■ The task: Look through the lines below for the word "being", and copy every line that has it.

■ Provided entries:
(* ===== verification/Interleaving.v ===== *)
(** * Handlers as threads: what interleaving does to the service

    The handlers of src/main.py are plain functions, which the framework
    runs on a pool of threads; nothing in the file takes a lock.  Here a
    request in progress is a [thread]: a position in its handler, and a
    [step_thread] is one access to the shared [jobs] and [next_job_id]
    (one turn of the loop header, one test, one attribute assignment, one
    read or write of the counter).  A job being worked on is held by its
    position in the list, which is its identity: jobs are never removed
    or moved.  [exec] runs a schedule, a list of thread numbers.

    A handler returns the object itself ([return job], [return jobs]) and
    the framework encodes it afterwards.  The last step of a thread is
    that encoding: it can be scheduled at any moment after the last
    statement of the handler, and it reads the object at once.  The
    theorems on responses hold whenever the encoding happens; none
    depends on its being one step, except where a schedule is exhibited.

    - A thread that runs alone is the handler ([thread_atomic]), and a
      schedule that runs the threads one after the other is a [run]
      ([exec_serial]): the other files describe the serial schedules.
    - Every schedule keeps statuses valid and available jobs without a
      driver ([exec_job_ok]), because each handler writes the status
      before the driver; and none removes or renames a job
      ([exec_keeps]).
    - Not every schedule is serial: two accepts of a job can both
      succeed ([double_accept]), two creations can issue the same id
      ([duplicate_id]), and a list of the jobs can show an accept half
      done ([torn_read]). *)

From S2P Require Import Prelude Model Store Handlers Invariants Router.

(** ** Threads *)

(** The statements of a loop body before its [return]. *)
Inductive instr : Type :=
| IfNotAvailableRaise
| SetStatus (v : string)
| SetDriverId (v : option Z).

#[global] Instance instr_eq_dec : EqDecision instr.
Proof. solve_decision. Defined.

(** [return job] and [return {"message": message, "job": job}]. *)
Inductive ret : Type :=
| ReturnJob
| ReturnMessageJob (message : string).

#[global] Instance ret_eq_dec : EqDecision ret.
Proof. solve_decision. Defined.

Definition returned (r : ret) (job : Job.t) : Response.t :=
  match r with
  | ReturnJob => ok (JsonJob job)
  | ReturnMessageJob message => ok (JsonDict (MessageJob message job))
  end.

Inductive thread : Type :=
| Scan (job_id : Z) (i : nat) (body : list instr) (r : ret) (orelse : Response.t)
| Body (i : nat) (body : list instr) (r : ret)
| CreateBuild (job : JobCreate.t)
| CreateAppend (new_job : Job.t)
| CreateLoad (i : nat)
| CreateStore (i : nat) (v : Z)
| ReadOnly (req : Request)
| Done (resp : Response.t).

#[global] Instance thread_eq_dec : EqDecision thread.
Proof. solve_decision. Defined.

(** A request at the entry of its handler. *)
Definition start (req : Request) : thread :=
  match req with
  | Home | GetJobs | GetDrivers => ReadOnly req
  | CreateJob job => CreateBuild job
  | AcceptJob job_id driver_id =>
      Scan job_id 0
        [IfNotAvailableRaise; SetStatus "assigned"; SetDriverId driver_id]
        ReturnJob (error job_not_found)
  | AssignDriver job_id driver_id =>
      Scan job_id 0 [SetStatus "assigned"; SetDriverId (Some driver_id)]
        (ReturnMessageJob "Driver assigned")
        (ok (JsonDict (Error "Job not found")))
  | CompleteJob job_id =>
      Scan job_id 0 [SetStatus "completed"]
        (ReturnMessageJob "Job completed")
        (ok (JsonDict (Error "Job not found")))
  end.

(** An attribute assignment on the job at position [i]. *)
Definition write (i : nat) (f : Job.t → Job.t) (db : Db.t) : Db.t :=
  Db.set_jobs (alter f i (Db.jobs db)) db.

(** One access to the shared state. *)
Definition step_thread (t : thread) (db : Db.t) : thread * Db.t :=
  match t with
  | Scan job_id i body r orelse =>
      match Db.jobs db !! i with
      | Some job =>
          if decide (Job.id job = job_id) then (Body i body r, db)
          else (Scan job_id (S i) body r orelse, db)
      | None => (Done orelse, db)
      end
  | Body i (IfNotAvailableRaise :: body) r =>
      match Db.jobs db !! i with
      | Some job =>
          if decide (Job.status job ≠ "available")
          then (Done (error job_unavailable), db)
          else (Body i body r, db)
      | None => (t, db)
      end
  | Body i (SetStatus v :: body) r =>
      (Body i body r, write i (Job.set_status v) db)
  | Body i (SetDriverId v :: body) r =>
      (Body i body r, write i (Job.set_driver_id v) db)
  | Body i [] r =>
      match Db.jobs db !! i with
      | Some job => (Done (returned r job), db)
      | None => (t, db)
      end
  | CreateBuild job =>
      (CreateAppend (new_job (Db.next_job_id db) job), db)
  | CreateAppend new_job =>
      (CreateLoad (length (Db.jobs db)),
       Db.set_jobs (Db.jobs db ++ [new_job]) db)
  | CreateLoad i => (CreateStore i (Db.next_job_id db), db)
  | CreateStore i v => (Body i [] ReturnJob, Db.set_next_job_id (v + 1) db)
  | ReadOnly req => (Done (dispatch req db).1, db)
  | Done resp => (t, db)
  end.

(** A thread running alone, for at most [fuel] steps. *)
Fixpoint run_thread (fuel : nat) (t : thread) (db : Db.t) : thread * Db.t :=
  match fuel with
  | O => (t, db)
  | S fuel => let '(t', db') := step_thread t db in run_thread fuel t' db'
  end.

(** The threads and the database they share. *)
Definition config : Type := Db.t * list thread.

(** The thread numbered [tid] takes a step. *)
Definition sched_step (tid : nat) (c : config) : config :=
  match c.2 !! tid with
  | Some t => let '(t', db') := step_thread t c.1 in (db', <[tid := t']> c.2)
  | None => c
  end.

(** Run a schedule. *)
Fixpoint exec (sched : list nat) (c : config) : config :=
  match sched with
  | [] => c
  | tid :: sched => exec sched (sched_step tid c)
  end.

(** The thread has returned. *)
Definition is_done (t : thread) : Prop := if t is Done _ then True else False.

#[global] Instance is_done_dec t : Decision (is_done t).
Proof. destruct t; apply _. Defined.

(** The responses of the threads that have finished. *)
Definition responses (c : config) : list (option Response.t) :=
  (λ t, if t is Done resp then Some resp else None) <$> c.2.

(** What a loop body does to its job when nothing interferes. *)
Fixpoint effect (body : list instr) (job : Job.t) : Job.t :=
  match body with
  | [] => job
  | IfNotAvailableRaise :: body => effect body job
  | SetStatus v :: body => effect body (Job.set_status v job)
  | SetDriverId v :: body => effect body (Job.set_driver_id v job)
  end.

Definition is_write (ins : instr) : Prop :=
  if ins is IfNotAvailableRaise then False else True.

#[global] Instance is_write_dec ins : Decision (is_write ins).
Proof. destruct ins; apply _. Defined.

(** The schedule that runs [n] threads one after the other, each for
    [fuel] steps. *)
Definition serial (fuel n : nat) : list nat :=
  tid ← seq 0 n; replicate fuel tid.

(** The status codes of the threads that have finished. *)
Definition status_codes (c : config) : list (option Z) :=
  (λ o : option Response.t, Response.status_code <$> o) <$> responses c.

(** What a response to GET /jobs shows of each job: its status and its
    driver. *)
Definition shown (resp : Response.t) : list (string * option Z) :=
  if Response.content resp is JsonJobs jobs
  then (λ job, (Job.status job, Job.driver_id job)) <$> jobs else [].

(** ** What a thread in order looks like

    A loop body is safe when it writes no status but "assigned" or
    "completed", and writes a driver only to a job that is known not to
    be available, because the thread has seen it so or has made it so. *)
Fixpoint safe_body (unavailable : Prop) (body : list instr) : Prop :=
  match body with
  | [] => True
  | IfNotAvailableRaise :: body => safe_body unavailable body
  | SetStatus v :: body =>
      v ∈ statuses ∧ v ≠ "available" ∧ safe_body True body
  | SetDriverId v :: body => unavailable ∧ safe_body unavailable body
  end.

(** A thread in order: its body is safe for the job it holds, the job it
    is about to append is consistent, the position it holds exists. *)
Definition thread_ok (db : Db.t) (t : thread) : Prop :=
  match t with
  | Scan _ _ body _ _ => safe_body False body
  | Body i body _ =>
      ∃ job, Db.jobs db !! i = Some job ∧
        safe_body (Job.status job ≠ "available") body
  | CreateAppend new_job => job_ok new_job
  | CreateLoad i | CreateStore i _ => (i < length (Db.jobs db))%nat
  | _ => True
  end.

■ Solution for this exercise:
    read or write of the counter).  A job being worked on is held by its
    depends on its being one step, except where a schedule is exhibited.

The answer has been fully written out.